This locomotive was built 1936 by the Hunslet Engine Company.
It was initially employed at the Holly Bank Collieryat Essington in South Staffordshire. The engine gained the name Robert Nelson after the son of the Charles Nelson who was the chairman and managing director of the Holly Bank Coal Company. The extraction of coal was subsequently taken over by the Hilton Main Colliery when an undergound shaft connected the collieries. Both collieries were part of the Hartley Main Collieries Ltd which was based in Northumberland.

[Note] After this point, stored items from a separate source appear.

(** The platform quota of a user with a limit, in the cache and, unless the
    flusher does it, in the database. *)
Definition count_platform_quota (s : Recorder) (p : postUsageBillingParams) : uprog unit :=
  let user := user_ID (pb_User p) in
  let cost := ActualCost (pb_Cost p) in
  pwhen (negb (pb_IsSubscriptionBill p) && negb (str_empty (pb_Platform p)) && fgtb cost f0
         && sv_userPlatformQuotaRepo s)
    (let* limited := call (HasUserPlatformQuotaLimit user (pb_Platform p)) in
     pwhen limited
       (let* _ := call (IncrementUserPlatformQuotaUsage user (pb_Platform p) cost) in
        pwhen (negb (flusher_enabled s))
          (let* now := call UsageNow in
           logged (call (IncrementPlatformUsage user (pb_Platform p) cost now))))).

Definition finalizePostUsageBilling (s : Recorder) (p : postUsageBillingParams)
    (result : option UsageBillingApplyResult) : uprog unit :=
  let cost := ActualCost (pb_Cost p) in
  let* _ := if pb_IsSubscriptionBill p then
              match pb_Subscription p with
              | Some sub => pwhen (fgtb cost f0) (call (QueueUpdateSubscriptionUsage (user_ID (pb_User p)) (us_ID sub) cost))
              | None => Ret tt
              end
            else pwhen (fgtb cost f0) (syncBalanceCacheAfterDeduction p result) in
  let* _ := pwhen (fgtb cost f0 && HasRateLimits (pb_APIKey p))
              (call (QueueUpdateAPIKeyRateLimitUsage (key_ID (pb_APIKey p)) cost)) in
  let* _ := call (ScheduleLastUsedUpdate (acc_ID (pb_Account p))) in
  let* _ := count_platform_quota s p in
  let* _ := notifyBalanceLow s p result in
  notifyAccountQuota s p result.

(** The path without a billing repository; a subscription bill has its
    subscription there. *)
Definition postUsageBilling (s : Recorder) (p : postUsageBillingParams) : uprog unit :=
  let cost := ActualCost (pb_Cost p) in
  let user := user_ID (pb_User p) in
  let* _ := if pb_IsSubscriptionBill p then
              match pb_Subscription p with
              | Some sub =>
                pwhen (fgtb cost f0)
                  (let* err := call (IncrementSubscriptionUsage (us_ID sub) cost) in
                   match err with
                   | Some _ => Ret tt
                   | None => call (QueueUpdateSubscriptionUsage user (us_ID sub) cost)
                   end)
              | None => Ret tt
              end
            else
              pwhen (fgtb cost f0)
                (let* err := call (DeductUserBalance user cost) in
                 match err with
                 | Some _ => Ret tt
                 | None => logged (call (InvalidateUserBalance user))
                 end) in
  let* _ := pwhen (shouldDeductAPIKeyQuota p) (logged (call (UpdateQuotaUsed (key_ID (pb_APIKey p)) cost))) in
  let* _ := pwhen (shouldUpdateRateLimits p) (logged (call (UpdateRateLimitUsage (key_ID (pb_APIKey p)) cost))) in
  let* _ := pwhen (shouldUpdateAccountQuota p)
              (logged (call (IncrementAccountQuota (acc_ID (pb_Account p)) (account_cost p)))) in
  count_platform_quota s p.

(** Whether the charge was applied now. *)
Definition applyUsageBilling (s : Recorder) (requestID : string) (usageLog : UsageLog)
    (p : postUsageBillingParams) : uprog (result bool) :=
  let cmd := buildUsageBillingCommand requestID (Some usageLog) p in
  if str_empty (RequestID cmd) || negb (sv_usageBillingRepo s) then
    let* _ := postUsageBilling s p in Ret (Ok true)
  else
    let?* result := call (ApplyCharge cmd) in
    match result with
    | Some r =>
      if Applied r then
        let* _ := pwhen (APIKeyQuotaExhausted r && pb_HasInvalidator p && negb (str_empty (key_Key (pb_APIKey p))))
                    (call (InvalidateAuthCache (key_Key (pb_APIKey p)))) in
        let* _ := finalizePostUsageBilling s p (Some r) in
        Ret (Ok true)
      else
        let* _ := call (ScheduleLastUsedUpdate (acc_ID (pb_Account p))) in Ret (Ok false)
    | None => let* _ := call (ScheduleLastUsedUpdate (acc_ID (pb_Account p))) in Ret (Ok false)
    end.

(** ** The log *)

Definition writeUsageLogBestEffort (s : Recorder) (usageLog : UsageLog) : uprog unit :=
  match sv_usageLogRepo s with
  | NoLogRepo => Ret tt
  | PlainLogRepo => logged (call (CreateLog usageLog))
  | BestEffortLogRepo =>
    let* err := call (CreateBestEffort usageLog) in
    match err with
    | None => Ret tt
    | Some _ =>
      (* the fallback has a window of its own when the first is used up *)
      let* _ := call WriteContextExpired in
      logged (call (CreateLog usageLog))
    end
  end.

Definition applyPlatformAssetUsageAttribution (ctx : UsageContext) (l : UsageLog) : UsageLog :=
  match ux_Route ctx with
  | None => l
  | Some route =>
    mk_usage_log (ul_UserID l) (ul_APIKeyID l) (ul_AccountID l) (ul_RequestID l) (ul_Model l) (ul_RequestedModel l)
      (ul_UpstreamModel l) (ul_ModelMappingChain l) (ul_BillingMode l) (ul_ServiceTier l) (ul_ReasoningEffort l)
      (ul_InboundEndpoint l) (ul_UpstreamEndpoint l) (ul_SubscriptionID l)
      (Some (rp_PlatformID (gctx_Platform route)))
      (match gctx_BillingAsset route with
       | Some asset => if str_empty (asset_Source asset) then ul_BillingSourceType l else Some (asset_Source asset)
       | None => ul_BillingSourceType l
       end)
      (ul_InputTokens l) (ul_OutputTokens l) (ul_CacheCreationTokens l) (ul_CacheReadTokens l)
      (ul_CacheCreation5mTokens l) (ul_CacheCreation1hTokens l) (ul_ImageInputTokens l) (ul_ImageOutputTokens l)
      (ul_Cost l) (ul_RateMultiplier l) (ul_AccountRateMultiplier l) (ul_BillingType l) (ul_RequestType l)
      (ul_Stream l) (ul_OpenAIWSMode l) (ul_DurationMs l) (ul_FirstTokenMs l) (ul_UserAgent l) (ul_IPAddress l)
      (ul_SessionID l) (ul_CacheTTLOverridden l) (ul_ImageCount l) (ul_ImageSize l) (ul_ImageInputSize l)
      (ul_ImageOutputSize l) (ul_ImageSizeSource l) (ul_ImageSizeBreakdown l) (ul_VideoCount l)
      (ul_VideoResolution l) (ul_VideoDurationSeconds l) (ul_CreatedAt l)
  end.

(** [ApplyForwardImageBillingResolution] and [ApplyOpenAIImageBillingResolution] *)
Definition apply_image_resolution (i : ImageFields) : ImageFields :=
  if im_ImageCount i <=? 0 then i else
  let r := result_image_resolution (im_ImageSize i) (im_ImageInputSize i) (im_ImageOutputSize i) (im_ImageOutputSizes i) in
  mk_images (im_ImageCount i) (ir_BillingSize r) (ir_InputSize r) (ir_OutputSize r) (im_ImageOutputSizes i)
    (ir_Source r) (ir_Breakdown r).

Definition resolveBillingMode (imageCount : Z) (costMode : string) : string :=
  if negb (str_empty costMode) then costMode
  else if 0 <? imageCount then BillingModeImage else BillingModeToken.
End Recording.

In 1959 the locomotive moved to the Littleton Colliery near Cannock. It operated on the colliery line which linked the mine to the West Coast Main Line at Penkridge.

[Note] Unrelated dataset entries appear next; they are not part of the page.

Definition unix_nano (now : time) : Z := wrapu64 (t_ns now).
Definition seed_value (h : Z) (value : string) : Z :=
  let trimmed := TrimSpace value in
  if str_empty trimmed then h else fnv64_write (fnv64_write h (to_bytes trimmed)) [zero].
(** Without a session the clock is mixed in. *)
Definition deriveOpenAISelectionSeed (req : OpenAIAccountScheduleRequest) : oprog Z :=
  let h := seed_value (seed_value (seed_value fnv64_offset (sq_SessionHash req)) (sq_PreviousResponseID req))
             (sq_RequestedModel req) in
  let h := match sq_PlatformID req with Some id => fnv64_write h (to_bytes (pretty id)) | None => h end in
  let* seed :=
    (if str_empty (TrimSpace (sq_SessionHash req)) && str_empty (TrimSpace (sq_PreviousResponseID req))
     then let* now := onow in Ret (Z.lxor h (unix_nano now)) else Ret h) in
  if seed =? 0 then let* now := onow in Ret (Z.lxor (unix_nano now) golden) else Ret seed.

(** ** The weighted order *)

Definition min_score (c : candidate) (rest : list candidate) : float64 :=
  foldl (λ m x, if fltb (cd_score x) m then cd_score x else m) (cd_score c) rest.
Definition selection_weight (minScore : float64) (c : candidate) : float64 :=
  let w := fadd (fsub (cd_score c) minScore) f1 in
  if is_nan w || is_inf w || fleb w f0 then f1 else w.
(** The first index at which the sum of the weights reaches [r], or 0. *)
Fixpoint pick_index (r acc : float64) (i : nat) (weights : list float64) : nat :=
  match weights with
  | [] => 0
  | w :: rest => let acc := fadd acc w in if fleb r acc then i else pick_index r acc (S i) rest
  end.
Fixpoint weighted_loop (fuel : nat) (pool : list (candidate * float64)) (rng : Z) : list candidate :=
  match fuel with
  | O => []
  | S fuel =>
    let total := foldl fadd f0 (map snd pool) in
    let '(i, rng) :=
      if fgtb total f0 then let '(x, rng) := nextFloat64 rng in (pick_index (fmul x total) f0 0 (map snd pool), rng)
      else let '(u, rng) := nextUint64 rng in (Z.to_nat (u mod Z.of_nat (length pool)), rng) in
    match pool !! i with
    | Some c => c.1 :: weighted_loop fuel (delete i pool) rng
    | None => []
    end
  end.
Definition buildOpenAIWeightedSelectionOrder (candidates : list candidate) (req : OpenAIAccountScheduleRequest)
    : oprog (list candidate) :=
  match candidates with
  | [] | [_] => Ret candidates
  | c :: rest =>
    let minScore := min_score c rest in
    let* seed := deriveOpenAISelectionSeed req in
    Ret (weighted_loop (length candidates) (map (λ c, (c, selection_weight minScore c)) candidates)
           (newOpenAISelectionRNG seed))
  end.

(** ** Compact support *)

Definition OpenAICompactModeAuto : string := "auto".
Definition OpenAICompactModeForceOn : string := "force_on".
Definition OpenAICompactModeForceOff : string := "force_off".

Section Scheduler.
Context {Host : GoHost} {UC : UnicodeCase}.

Definition normalizeOpenAICompactMode (mode : string) : string :=
  let m := ToLower (TrimSpace mode) in
  if String.eqb m OpenAICompactModeForceOn then OpenAICompactModeForceOn
  else if String.eqb m OpenAICompactModeForceOff then OpenAICompactModeForceOff else OpenAICompactModeAuto.
Definition GetOpenAICompactMode (a : Account) : string :=
  if negb (IsOpenAI a) then OpenAICompactModeAuto
  else normalizeOpenAICompactMode (default "" (acc_Extra a !! "openai_compact_mode"%string ≫= json_string)).
(** Whether it is supported, when that is known. *)
Definition OpenAICompactSupportKnown (a : Account) : option bool :=
  if negb (IsOpenAI a) then None
  else if String.eqb (GetOpenAICompactMode a) OpenAICompactModeForceOn then Some true
  else if String.eqb (GetOpenAICompactMode a) OpenAICompactModeForceOff then Some false
  else extra_bool a "openai_compact_supported".
Definition IsGrok (a : Account) : bool := String.eqb (acc_Platform a) PlatformGrok.
Definition IsOpenAICompatible (a : Account) : bool := IsOpenAI a || IsGrok a.
Definition IsOpenAIApiKey (a : Account) : bool := IsOpenAI a && String.eqb (acc_Type a) AccountTypeAPIKey.
Definition openAICompactSupportTier (a : Account) : Z :=
  if IsGrok a then 2 else if negb (IsOpenAI a) then 0 else
  match OpenAICompactSupportKnown a with None => 1 | Some true => 2 | Some false => 0 end.
Definition normalizeOpenAICompatiblePlatform (platform : string) : string :=
  if String.eqb platform PlatformGrok then PlatformGrok else PlatformOpenAI.
(* ===== verification/OpenAISchedulerProps.v ===== *)
(** * Properties of the OpenAI account scheduler

    The heap keeps the best candidates: what it selects are the first ones of
    the sorted candidates.  The order in which accounts are tried is a
    rearrangement of what was selected.  Whatever the services answer, every
    slot that is taken is in the result or given back, a selected account was
    read again and serves the request, and the probes stay within their
    budget.  The runs at the end select among three accounts. *)

From Stdlib Require Import SpecFloat Ascii String.
From stdpp Require Import pretty sorting.
From S2P Require Import Prelude GoErrors Prog Float64 GoTime GoStrings GoText PlatformModels Account ModelMapping Redis Concurrency AccountSelection SelectionProps SelectionRuns OpenAIScheduler.

Open Scope prog_scope.

(** ** Exchanges in a list *)

Section Swap.
Context {A : Type}.
Implicit Types h : list A.

Lemma lookup_swap h i j a b k : h !! i = Some a -> h !! j = Some b ->
  heap_swap h i j !! k = if decide (k = i) then Some b else if decide (k = j) then Some a else h !! k.
Proof.
  intros Hi Hj. unfold heap_swap. rewrite Hi, Hj. apply lookup_lt_Some in Hi, Hj.
  destruct (decide (k = i)) as [->|Hki]; [by rewrite list_lookup_insert_eq by (by rewrite length_insert)|].
  rewrite list_lookup_insert_ne by done.
  destruct (decide (k = j)) as [->|Hkj]; [by rewrite list_lookup_insert_eq|by rewrite list_lookup_insert_ne].
Qed.
Lemma length_swap h i j : length (heap_swap h i j) = length h.
Proof. unfold heap_swap. do 2 (destruct (_ !! _); [|done]). by rewrite !length_insert. Qed.
Lemma swap_perm h i j : heap_swap h i j ≡ₚ h.
Proof.
  destruct (h !! i) as [a|] eqn:Hi, (h !! j) as [b|] eqn:Hj; try (unfold heap_swap; by rewrite Hi, ?Hj).
  apply Permutation_inj. split; [apply length_swap|].
  exists (λ k, if decide (k = i) then j else if decide (k = j) then i else k). split.
  - intros k l. repeat case_decide; congruence.
  - intros k. rewrite (lookup_swap _ _ _ _ _ _ Hi Hj). repeat case_decide; congruence.
Qed.
End Swap.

The mine was named after Baron Hatherton who had assumed the name Littleton in 1812. The first workings at the mine were undertaken by the Cannock and Huntingdon Colliery Company in 1877 on the land of Lord Hatherton. The colliery was modernised ion the 1960s and was one of the largest pits in the Midlands which in 1982 employed 1,900 miners. The colliery closed in December 1993 with the loss of 800 jobs.
The introduction of diesel engines ended the regular use of steam locomotives at the colliery in 1972.

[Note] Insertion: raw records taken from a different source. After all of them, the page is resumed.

(** * aioinject: instance stores, providers and resource unwinding

    A shallow embedding of [aioinject/_store.py], [aioinject/providers.py]
    and [aioinject/_utils.py], together with the part of the standard
    library's [contextlib] ([ExitStack], [AsyncExitStack]) the stores
    delegate to.

    Conventions.
    - A Python call that may raise returns an [Outcome].
    - Code that mutates an object takes the object's state and returns the
      new one next to its result.
    - Type objects used as dictionary keys are an arbitrary countable
      type [K]; annotation objects inspected at registration are [Ann]. *)

From stdpp Require Import gmap strings list.

Set Implicit Arguments.

(** ** Python values *)

Module Py.

(** An exception object.  [exc_id] stands for the identity of the object
    (what [is] compares); [exc_context] is its [__context__]. *)
#[local] Unset Elimination Schemes.

Inductive Exc : Type :=
  MkExc (exc_id : nat) (exc_class : string) (exc_msg : string)
        (exc_context : option Exc).

Definition exc_id (e : Exc) : nat := let 'MkExc i _ _ _ := e in i.
Definition exc_class (e : Exc) : string := let 'MkExc _ c _ _ := e in c.
Definition exc_msg (e : Exc) : string := let 'MkExc _ _ m _ := e in m.
Definition exc_context (e : Exc) : option Exc := let 'MkExc _ _ _ c := e in c.

(** [a is b] on optional exception objects ([None] is a singleton). *)
Definition is_ (a b : option Exc) : bool :=
  match a, b with
  | None, None => true
  | Some x, Some y => Nat.eqb (exc_id x) (exc_id y)
  | _, _ => false
  end.

(** The identities found along the [__context__] chain of an exception,
    the exception itself first. *)
Fixpoint chain (e : Exc) : list nat :=
  match e with
  | MkExc i _ _ None => [i]
  | MkExc i _ _ (Some c) => i :: chain c
  end.

(** The result of evaluating a call. *)
Inductive Outcome (A : Type) : Type :=
| Return (a : A)
| Raise (e : Exc).
Arguments Return {A} a.
Arguments Raise {A} e.

(** The two methods of the (async) context-manager protocol, as seen by a
    caller: what entering evaluates to, and what leaving evaluates to given
    the exception details it is handed ([None] for [(None, None, None)]).
    The returned boolean is the truth value of what [__exit__] returns. *)
Record Protocol (V : Type) : Type := MkProtocol {
  on_enter : Outcome V;
  on_exit : option Exc -> Outcome bool;
}.

(** Objects handed around by the container. *)
Inductive Value : Type :=
| Plain (ident : nat)
    (* an object without context-manager behaviour *)
| Coroutine (of_fn : nat)
    (* the coroutine object a call of an [async def] function returns *)
| Manager (ident : nat)
          (context_decorator : bool)
            (* isinstance(_, contextlib.ContextDecorator) *)
          (async_context_decorator : bool)
            (* isinstance(_, contextlib.AsyncContextDecorator) *)
          (sync_cm : option (Protocol Value))
            (* the type defines __enter__ and __exit__ *)
          (async_cm : option (Protocol Value)).
            (* the type defines __aenter__ and __aexit__ *)

#[local] Set Elimination Schemes.

Definition ident_of (v : Value) : nat :=
  match v with
  | Plain i => i
  | Coroutine i => i
  | Manager i _ _ _ _ => i
  end.

Definition isinstance_ContextDecorator (v : Value) : bool :=
  match v with
  | Manager _ b _ _ _ => b
  | _ => false
  end.

Definition isinstance_AsyncContextDecorator (v : Value) : bool :=
  match v with
  | Manager _ _ b _ _ => b
  | _ => false
  end.

Definition sync_protocol (v : Value) : option (Protocol Value) :=
  match v with
  | Manager _ _ _ p _ => p
  | _ => None
  end.

Definition async_protocol (v : Value) : option (Protocol Value) :=
  match v with
  | Manager _ _ _ _ p => p
  | _ => None
  end.

(** What [contextlib.contextmanager] hands out: a
    [_GeneratorContextManager], which derives from [ContextDecorator]. *)
Definition generator_cm (i : nat) (p : Protocol Value) : Value :=
  Manager i true false (Some p) None.

(** What [contextlib.asynccontextmanager] hands out. *)
Definition async_generator_cm (i : nat) (p : Protocol Value) : Value :=
  Manager i false true None (Some p).

(** A class that only implements [__enter__] and [__exit__]. *)
Definition plain_cm (i : nat) (p : Protocol Value) : Value :=
  Manager i false false (Some p) None.

End Py.
Export Py.

(** ** aioinject/providers.py *)

Module Providers.

(** *** Annotation objects

    What [typing.get_origin] and [typing.get_args] tell apart. *)

Inductive Origin : Type :=
| OGenerator        (* collections.abc.Generator *)
| OIterator         (* collections.abc.Iterator *)
| OAsyncGenerator   (* collections.abc.AsyncGenerator *)
| OAsyncIterator    (* collections.abc.AsyncIterator *)
| OAnnotated        (* typing.Annotated *)
| OOther (name : string) (is_class : bool).

#[local] Unset Elimination Schemes.

Inductive Ann : Type :=
| AClass (name : string)                      (* a class *)
| AAlias (origin : Origin) (args : list Ann)  (* origin[args] *)
| AAnnotated (base : Ann) (metadata : list Ann)
| AInjectClass                                (* the class Inject *)
| AInject (n : nat)                           (* an instance of Inject *)
| ASelf                                       (* typing.Self *)
| AStr (source : string).                     (* an unevaluated annotation *)

#[local] Set Elimination Schemes.

Definition get_origin (a : Ann) : option Origin :=
  match a with
  | AAlias o _ => Some o
  | AAnnotated _ _ => Some OAnnotated
  | _ => None
  end.

Definition get_args (a : Ann) : list Ann :=
  match a with
  | AAlias _ args => args
  | AAnnotated base metadata => base :: metadata
  | _ => []
  end.

Definition isclass_origin (o : Origin) : bool :=
  match o with
  | OAnnotated => false
  | OOther _ b => b
  | _ => true
  end.

Definition in_GENERATORS (o : Origin) : bool :=
  match o with OGenerator | OIterator => true | _ => false end.

Definition in_ASYNC_GENERATORS (o : Origin) : bool :=
  match o with OAsyncGenerator | OAsyncIterator => true | _ => false end.

Definition is_Self (a : Ann) : bool :=
  match a with ASelf => true | _ => false end.

(** *** Dependencies *)

Record Dependency : Type := MkDependency {
  name : string;
  dep_type_ : Ann;
}.
(** * Device status ledger: SQL triggers and the device-history read path

    A shallow embedding of the ledger code of the inventory application:

    - the ledger tables [cellular_device_transactions],
      [serial_device_transactions], [part_transactions] and
      [accessory_transactions] with their NOT NULL, FOREIGN KEY and CHECK
      constraints;
    - the ledger-creation functions [fn_create_*_transaction];
    - the trigger functions [trg_cellular_device_transaction],
      [trg_serial_device_transaction] (insert and update path), the earlier
      [trg_*_device_status_change] and [trg_*_quantity_change];
    - the read path [loadDeviceHistory] of the device page.

    SQL values are nullable: a column or PL/pgSQL variable of type [T] is an
    [option T], [None] being NULL, and comparisons follow SQL's three-valued
    logic.  A function that raises returns [Raise]; the enclosing statement
    is then rolled back, which is why [Raise] carries no database. *)

From Stdlib Require Import ZArith NArith List Ascii String Bool Lia.
From Stdlib Require Import Sorting.Permutation Sorting.Sorted.
Import ListNotations.

Local Open Scope string_scope.
Local Open Scope Z_scope.

(** ** Results of PL/pgSQL code *)

Inductive result (A : Type) : Type :=
| Ok (a : A)
| Raise (msg : string).

Arguments Ok {A} a.
Arguments Raise {A} msg.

The locomotive started its life at the Foxfield Railway in October 1972. In January 1973 it moved to the Great Central Railway where it was in regular use after being the first locomotive to steam at Loughborough.
After ten years on the Great Central Railway the locomotive moved to the Gloucestershire Warwickshire Railway.
It is now to be found on the Riverstown Old Corn Mill Railway at Dundalk in Northern Ireland.